Born 1991 in Ulaanbaatar, Mongolia
Lives in Ulaanbaatar, Mongolia

Bringing together short sequences of video materials taken from the National Archives of Mongolia, Zulaa Urchuud’s 2021 black-and-white film Nuudelch Khand’laga’ (Nomadtitude) explores nomadic peoples’ changing relationship to the land and production with the onset of urbanization in Ulaanbaatar, the capital of Mongolia, in the early twentieth century. The English title of the work collapses the words “nomad” and “attitude,” while the film’s montage technique recalls the Soviet avant-garde cinema of the 1920s as well as the materialist approaches of filmmakers associated with structuralism in the 1960s and the 1970s. Consistent with Urchuud’s broader practice, Nuudelch Khand’laga’ offers a layered, nonlinear portrayal of Mongolian peoples and cultures, achieved through formal manipulation of sound and moving images.

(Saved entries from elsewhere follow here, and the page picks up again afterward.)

(* ===== verification/ToyFrames.v ===== *)
(** * Concrete frames

    An executable instance of [FrameOps] and [CallFromOps] over the concrete revm interface that
    satisfies [FrameLaws]: a checkpoint is a copy of the journal, a call runs when its target has
    code and succeeds at once otherwise, its value moves first.  The witnesses of the theorems on
    frames and subcalls are evaluated on it. *)

From S2P Require Import Prelude Hardforks Revm ToyRevm Precompile NativeCoin Frames FramesProps Subcall SubcallProps SubcallRuns.

Record ToyFrame := mkToyFrame { tf_depth : nat; tf_finished : bool }.

(** The value of the frame, with the address a CREATE computes from its nonce. *)
Definition toy_created (c : CreateInputs) (n : Z) : Z := 1000 * cr_caller c + n.
Definition toy_transfer_of (w : World) (i : FrameInit bytes) : option (Z * Z * Z) :=
  match fi_frame_input i with
  | FiEmpty => None
  | FiCall i =>
      match ci_scheme i, ci_value i with
      | SchemeCall, ValueTransfer v => Some (ci_caller i, ci_target_address i, v)
      | _, _ => None
      end
  | FiCreate i =>
      let address := match cr_scheme i with
                     | SchemeCreate => toy_created i (nonce (w_account w (cr_caller i)))
                     | SchemeCreate2 _ => toy_created i 0
                     | SchemeCustom a => a
                     end in
      Some (cr_caller i, address, cr_value i)
  end.
Definition toy_result (i : FrameInit bytes) (r : InstructionResult) : FrameResult :=
  match fi_frame_input i with
  | FiCreate c => FrCreate (mkCreateOutcome (mkInterpreterResult r [] (mkToyGas 0 (cr_gas_limit c) 0)) (Some 1))
  | FiCall c => FrCall (mkCallOutcome (mkInterpreterResult r [] (mkToyGas 0 (ci_gas_limit c) 0)) (0, 0) false [])
  | FiEmpty => FrCall (mkCallOutcome (mkInterpreterResult r [] (mkToyGas 0 0 0)) (0, 0) false [])
  end.
Definition toy_limit (i : FrameInit bytes) : Z :=
  match fi_frame_input i with FiCall c => ci_gas_limit c | FiCreate c => cr_gas_limit c | FiEmpty => 0 end.
Definition toy_runs (i : FrameInit bytes) : bool :=
  match fi_frame_input i with FiCall c => bool_decide (ci_known_bytecode c ≠ (0, [])) | _ => true end.
Definition toy_started (i : FrameInit bytes) : ItemOrResult ToyFrame FrameResult :=
  if toy_runs i then Item (mkToyFrame (fi_depth i) false) else Result_ (toy_result i IrStop).

Definition toy_init (c : Z * Z) (j : ToyJournal) (i : FrameInit bytes)
    : result unit (ItemOrResult ToyFrame FrameResult) * ((Z * Z) * ToyJournal) :=
  if decide (toy_limit i < 0) then (Err (), (c, j))
  else match toy_transfer_of (toy_view j) i with
       | None => (Ok (toy_started i), (c, j))
       | Some (from, to, v) =>
           if decide (v < 0) then (Ok (Result_ (toy_result i IrRevert)), (c, j))
           else match journal_transfer j from to v with
                | (Ok None, j') => (Ok (toy_started i), (c, j'))
                | _ => (Ok (Result_ (toy_result i IrRevert)), (c, j))
                end
       end.

#[export] Instance toy_frames : FrameOps (RO := toy_revm) := {|
  total_gas_spent := tg_used;
  gas_limit_of g := tg_used g + tg_remaining g;
  set_spent g n := mkToyGas n (tg_used g + tg_remaining g - n) (tg_refunded g);
  refunded := tg_refunded;
  record_refund g n := mkToyGas (tg_used g) (tg_remaining g) (tg_refunded g + n);
  Code := bytes;
  default_code := [];
  eip7702_address _ := None;
  Checkpoint := ToyJournal;
  checkpoint j := (j, j);
  checkpoint_commit j := j;
  checkpoint_revert _ cp := cp;
  journal_sload j a k := (Ok (present_value (toy_slot j a k), true), toy_warm j a k);
  load_account_info_skip_cold_load j a _ _ :=
    let i := toy_account j a in
    (Ok (true, i, if decide (code_hash i = 0) then None else Some (to_be_bytes 32 (code_hash i))), j);
  transfer_from := ci_caller;
  transfer_to := ci_target_address;
  transfer_value i := match ci_value i with ValueTransfer v => Some v | ValueApparent _ => None end;
  transfers_value i := match ci_value i with ValueTransfer v => bool_decide (0 < v) | ValueApparent _ => false end;
  created_address := toy_created;
  Ctx := Z * Z;
  ctx_tx_caller := fst;
  ctx_tx_nonce := snd;
  shared_buffer _ _ _ := [];
  Frame := ToyFrame;
  frame_depth := tf_depth;
  is_finished := tf_finished;
  init_with_context := toy_init;
  frame_return c j f _ := (Ok (), (mkToyFrame (tf_depth f) false, c, j));
  precompiles_contains _ := false;
|}.

#[export] Instance toy_call_from : CallFromOps := {|
  GAS_COPY := 3;
  decode_callFrom b :=
    match toy_addr 0 b, toy_addr 1 b with
    | Some sender, Some target => Ok (sender, target, drop 64 b)
    | _, _ => Err "invalid words"
    end;
  encode_callFrom_returns ok out := to_be_bytes 32 (if ok then 1 else 0) ++ out;
|}.

(** The possible outcomes of [toy_init]. *)
Lemma toy_init_cases c j i : let '(r, (c', j')) := toy_init c j i in c' = c
  ∧ match r with
    | Err _ => j' = j
    | Ok r => 0 ≤ toy_limit i
        ∧ ((r = Result_ (toy_result i IrRevert) ∧ j' = j)
           ∨ (r = toy_started i ∧ toy_transfer_of (toy_view j) i = None ∧ j' = j)
           ∨ (r = toy_started i ∧ ∃ from to v, toy_transfer_of (toy_view j) i = Some (from, to, v)
                ∧ 0 ≤ v ∧ journal_transfer (RevmOps := toy_revm) j from to v = (Ok None, j')))
    end.
Proof.
  unfold toy_init. case_decide as L; [done|]. destruct (toy_transfer_of _ i) as [[[f t] v]|] eqn:T.
  - case_decide as V; [naive_solver lia|]. destruct (journal_transfer (RevmOps := toy_revm) j f t v) as [[[|]|] j'] eqn:J; (split; [done|]; split; [lia|]);
      [by left| |by left]. right. right. split; [done|]. exists f, t, v. split; [done|]. split; [lia|done].
  - split; [done|]. split; [lia|]. right. by left.
Qed.

Lemma toy_transfer_moves j from to v j' : 0 ≤ v → journal_transfer (RevmOps := toy_revm) j from to v = (Ok None, j') →
  (∀ a, balance_of (toy_view j') a = moved (toy_view j) from to v a) ∧ tj_logs j' = tj_logs j.
Proof.
  intros V J. pose proof (toy_transfer_view j from to v j' V J) as T. split.
  - intros a. unfold moved. case_decide as E.
    + subst to. rewrite (balance_of_proper _ _ T a a eq_refl). case_decide; lia.
    + destruct T as (_ & _ & W). rewrite (balance_of_proper _ _ W a a eq_refl). unfold balance_of, set_balance. cbn.
      repeat case_decide; subst; cbn; congruence || lia.
  - cbn in J. case_decide; [by injection J as <-|]. case_decide; [done|]. case_decide; [done|]. by injection J as <-.
Qed.

(** The laws on [init_with_context]. *)
Lemma toy_init_ok c j i r c' j' : toy_init c j i = (Ok r, (c', j')) →
  0 ≤ toy_limit i ∧ tj_logs j' = tj_logs j
  ∧ (r = Result_ (toy_result i IrRevert) ∧ j' = j
     ∨ r = toy_started i ∧ match toy_transfer_of (toy_view j) i with
                          | Some (from, to, v) => ∀ a, balance_of (toy_view j') a = moved (toy_view j) from to v a
                          | None => j' = j
                          end).
Proof.
  intros E. pose proof (toy_init_cases c j i) as X. rewrite E in X.
  destruct X as (_ & L & [[-> ->]|[(-> & T & ->)|(-> & f & t & v & T & V & J)]]); (split; [done|]).
  - split; [done|]. by left.
  - split; [done|]. right. by rewrite T.
  - destruct (toy_transfer_moves _ _ _ _ _ V J) as [M Lg]. split; [done|]. right. by rewrite T.
Qed.
Lemma toy_emits i r : r = Result_ (toy_result i IrRevert) → should_emit_transfer_log (T := ToyFrame) r = false.
Proof. intros ->. unfold toy_result. by destruct (fi_frame_input i). Qed.
Lemma toy_started_emits i : should_emit_transfer_log (toy_started i) = true.
Proof. unfold toy_started, toy_runs, toy_result. destruct (fi_frame_input i); cbn; [done|destruct (bool_decide _)|]; done. Qed.
Lemma toy_result_fits i k : 0 ≤ toy_limit i → let r := toy_result i k in
  0 ≤ tg_used (ir_gas (fr_result r)) ≤ toy_limit i ∧ Z.of_nat (length (ir_output (fr_result r))) < 2 ^ 42
  ∧ (is_call i = true → ∃ o, r = FrCall o).
Proof. unfold toy_limit, toy_result, is_call. intros L. destruct (fi_frame_input i); cbn; (split; [lia|]; split; [lia|]); eauto; done. Qed.

#[export] Instance toy_frame_laws : FrameLaws (FO := toy_frames) (RL := toy_laws).
Proof.
  unshelve refine (Build_FrameLaws toy_revm toy_frames toy_laws _ _ _ _ _ _ _ _ _ _ _ (λ _ _, True) _ (λ cp j, cp = j)
    _ _ _ _ _ _ _ _ _ _ _ _ _ _ _ _ _ _ _ _ _ _); cbn; try done; try (intros; lia).
  - intros g c. case_decide; cbn; lia.
  - intros g c. by case_decide.
  - intros cp j _ -> _. done.
  - intros j a k v cold j' [= <- _ _]. done.
  - intros c j i. pose proof (toy_init_cases c j i) as X. destruct (toy_init c j i) as [r [c' j']]. by destruct X as [-> _].
  - intros c j i f c' j' E. destruct (toy_init_ok _ _ _ _ _ _ E) as (_ & _ & [[? _]|[S _]]); [done|].
    unfold toy_started in S. destruct (toy_runs i); [|done]. by injection S as ->.
  - intros c j i r c' j' E. destruct (toy_init_ok _ _ _ _ _ _ E) as (_ & L & _). exists []. by rewrite app_nil_r.
  - intros c j i r c' j' E Em. destruct (toy_init_ok _ _ _ _ _ _ E) as (_ & _ & [[_ ->]|[-> _]]); [done|]. by rewrite toy_started_emits in Em.
  - intros c j i r c' j' from to v E Em _ T. destruct (toy_init_ok _ _ _ _ _ _ E) as (_ & _ & [[R _]|[_ M]]).
    + by rewrite (toy_emits i r R) in Em.
    + change (toy_transfer_of (toy_view j) i = Some (from, to, v)) in T. by rewrite T in M.
  - intros c j i r c' j' E. destruct (toy_init_ok _ _ _ _ _ _ E) as (L & _ & [[[= ->] _]|[S _]]); [by apply toy_result_fits|].
    unfold toy_started in S. destruct (toy_runs i); [done|]. injection S as ->. by apply toy_result_fits.
Defined.

(** ** Witnesses *)

Definition fw_flags : ArcHardforkFlags := mkFlags true true true true true false.
(** Account 1 has 100 coins, account 2 has code. *)
Definition fw_journal : ToyJournal := mkToyJournal (<[1 := (100, 0, 0)]> {[2 := (0, 1, 7)]}) ∅ ∅ ∅ [].
Definition fw_state : FrameState (FO := toy_frames) := mkFrameState (1, 0) fw_journal [].
Definition fw_call (caller target : Z) (code : bytes) (value : Z) (data : bytes) (limit : Z) : CallInputs (Code (FrameOps := toy_frames)) :=
  mkCallInputs SchemeCall target target (7, code) (ValueTransfer value) (InputBytes data) limit false caller (0, 0) 0.
Definition fw_frame : FrameInit (Code (FrameOps := toy_frames)) := mkFrameInit 0 (FiCall (fw_call 1 2 [Byte.x01] 5 [] 50000)).

Definition is_pushed (r : result EvmFailure FrameInitOutcome) : bool := match r with Ok Pushed => true | _ => false end.
Lemma is_pushed_inv r : is_pushed r = true → r = Ok Pushed.
Proof. by destruct r as [[]|]. Qed.

(** [transfers_checked_and_logged] at a call that sends 5 coins to a contract: its frame starts, the
    coins moved, and one log was added. *)
Lemma transfers_checked_and_logged_witness : wf_frame fw_state fw_frame
  ∧ ∃ s', checked_frame_init fw_flags fw_frame fw_state = (Ok Pushed, s')
    ∧ w_logs (view (fs_journal s')) = [create_eip7708_transfer_log 1 2 5]
    ∧ balance_of (view (fs_journal s')) 1 = 95 ∧ balance_of (view (fs_journal s')) 2 = 5.
Proof.
  assert (wf_frame fw_state fw_frame) as W by (split; [by vm_compute|done]). split; [done|].
  pose proof (transfers_checked_and_logged fw_flags fw_frame fw_state W) as T.
  assert (is_pushed (checked_frame_init fw_flags fw_frame fw_state).1 = true) as E by (vm_compute; reflexivity).
  destruct (checked_frame_init fw_flags fw_frame fw_state) as [r s']. apply is_pushed_inv in E. cbn [fst] in E. subst r.
  assert (frame_value (view (fs_journal fw_state)) fw_frame = Some (1, 2, 5)) as V by (vm_compute; reflexivity).
  assert (transfer_allowed (view (fs_journal fw_state)) 1 2 = true) as A by (vm_compute; reflexivity).
  cbv zeta in T. rewrite V, A in T. destruct T as [_ [(l & L & Ln) M]]. exists s'. split; [done|].
  specialize (M eq_refl 1 2 5 eq_refl). rewrite (M 1), (M 2), L, (Ln eq_refl). split; [reflexivity|]. by split; vm_compute.
Defined.

(** A [callFrom] of an allowed caller, for the origin of the transaction, into account 2. *)
Definition fw_registry : gmap Z (SubcallPrecompile (Any := unit) * AllowedCallers) := build_subcall_registry () fw_flags.
Definition fw_subcall : CallInputs (Code (FrameOps := toy_frames)) := fw_call MEMO_ADDRESS CALL_FROM_ADDRESS [] 0 (to_be_bytes 32 1 ++ to_be_bytes 32 2) 50000.
Definition fw_evm : ArcEvm (Any := unit) := mkArcEvm fw_state ∅.

(** [subcalls_authorised_and_atomic] there: the child's frame is pushed at depth 1 with its continuation. *)
Lemma subcalls_authorised_and_atomic_witness :
  costs_fit (CallFromPrecompile ()) (ci_gas_limit fw_subcall)
  ∧ ∃ e' f c child, frame_init fw_flags fw_registry (mkFrameInit 0 (FiCall fw_subcall)) fw_evm = (Ok Pushed, e')
    ∧ authorised (Only {[MEMO_ADDRESS; MULTICALL3_FROM_ADDRESS]}) 1 fw_subcall child
    ∧ stack_of e' = [f] ∧ frame_depth f = 1%nat ∧ subcall_continuations e' = {[0%nat := c]} ∧ sc_gas_limit c = 50000.
Proof.
  assert (costs_fit (CallFromPrecompile ()) (ci_gas_limit fw_subcall)) as Co by (apply call_from_costs_fit; cbn; lia). split; [done|].
  pose proof (subcalls_authorised_and_atomic fw_flags fw_registry (mkFrameInit 0 (FiCall fw_subcall)) fw_subcall
    (CallFromPrecompile ()) (Only {[MEMO_ADDRESS; MULTICALL3_FROM_ADDRESS]}) fw_evm eq_refl eq_refl Co) as T.
  assert (is_pushed (frame_init fw_flags fw_registry (mkFrameInit 0 (FiCall fw_subcall)) fw_evm).1 = true) as E by (vm_compute; reflexivity).
  destruct (frame_init _ _ _ _) as [r e']. apply is_pushed_inv in E. cbn [fst] in E. subst r. destruct T as (f & c & child & Au & _ & S & D & _ & Ct & _ & G & _).
  exists e', f, c, child. split; [done|]. split; [done|]. split; [done|]. split; [done|]. split; [|done]. rewrite Ct. done.
Defined.

(** The child has returned after spending 100 of its gas. *)
Definition fw_continuation : SubcallContinuation (Any := unit) :=
  mkSubcallContinuation (CallFromPrecompile ()) 50000 2800 (0, 0) () fw_journal.
Definition fw_result : FrameResult := FrCall (mkCallOutcome (mkInterpreterResult IrReturn [] (mkToyGas 100 46000 0)) (0, 0) false []).
Definition fw_returning : ArcEvm (Any := unit) :=
  mkArcEvm (mkFrameState (FO := toy_frames) (1, 0) fw_journal [mkToyFrame 1 true]) {[0%nat := fw_continuation]}.

Lemma subcall_completion_settles_witness : ∃ final e',
  frame_return_result fw_result fw_returning = propagate final e'
  ∧ subcall_continuations e' = ∅ ∧ stack_of e' = [] ∧ 2900 ≤ total_gas_spent (result_gas final) ≤ 50000.
Proof.
  assert (within_budget fw_result fw_continuation) as B by (unfold within_budget; vm_compute; repeat split; discriminate).
  destruct (subcall_completion_settles (FL := toy_frame_laws) fw_journal fw_result fw_continuation fw_returning (mkToyFrame 1 true) [] 0
    eq_refl eq_refl eq_refl eq_refl eq_refl I B) as (final & e' & E & (_ & S & _) & (j' & -> & _)).
  exists final. eexists. split; [done|]. split; [done|]. split; [done|]. exact S.
Defined.

(** [continuations_match_frames] after the child of that [callFrom] ran to its end. *)
Lemma continuations_match_frames_witness : ∃ e c, driven fw_flags fw_registry [Some c] e
  ∧ continuation_for e (mkToyFrame 1 true) = Some c ∧ stack_of e = [mkToyFrame 1 true].
Proof.
  set (i := mkFrameInit 0 (FiCall fw_subcall) : FrameInit (Code (FrameOps := toy_frames))). set (e1 := (frame_init fw_flags fw_registry i fw_evm).2).
  set (e := mkArcEvm (mkFrameState (FO := toy_frames) (1, 0) fw_journal [mkToyFrame 1 true]) (subcall_continuations e1)).
  assert (driven fw_flags fw_registry [tag_of fw_registry i e1] e) as D.
  { eapply driven_run.
    - eapply (driven_start _ _ i fw_evm); [done..|]. rewrite (surjective_pairing (frame_init _ _ _ _)). f_equal.
    - exists (mkToyFrame 1 false), (mkToyFrame 1 true), []. split; [vm_compute; reflexivity|]. done. }
  assert (top_finished e true) as F by (by exists (mkToyFrame 1 true), []).
  destruct (continuations_match_frames _ _ _ _ _ D F) as (_ & Own & _).
  assert (match tag_of fw_registry i e1 with Some _ => true | None => false end = true) as Sm by (vm_compute; reflexivity).
  destruct (tag_of fw_registry i e1) as [c|]; [|done].
  exists e, c. split; [done|]. split; [by eapply Own|done].
Defined.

The film rapidly alternates between varied archival video clips—including distant views of railroads and bridges, images of forests and lakes, and scenes of men in cars and airplanes—disrupting the uniformity of a single historical narrative and offering instead a collage that reflects the diverse facets of Mongolia’s modernity.

Nuudelch Khand’laga’ (Nomadtitude), 2021

Man in a flat cap peeking through a hole in a wooden fence.
Man in a flat cap peeking through a hole in a wooden fence.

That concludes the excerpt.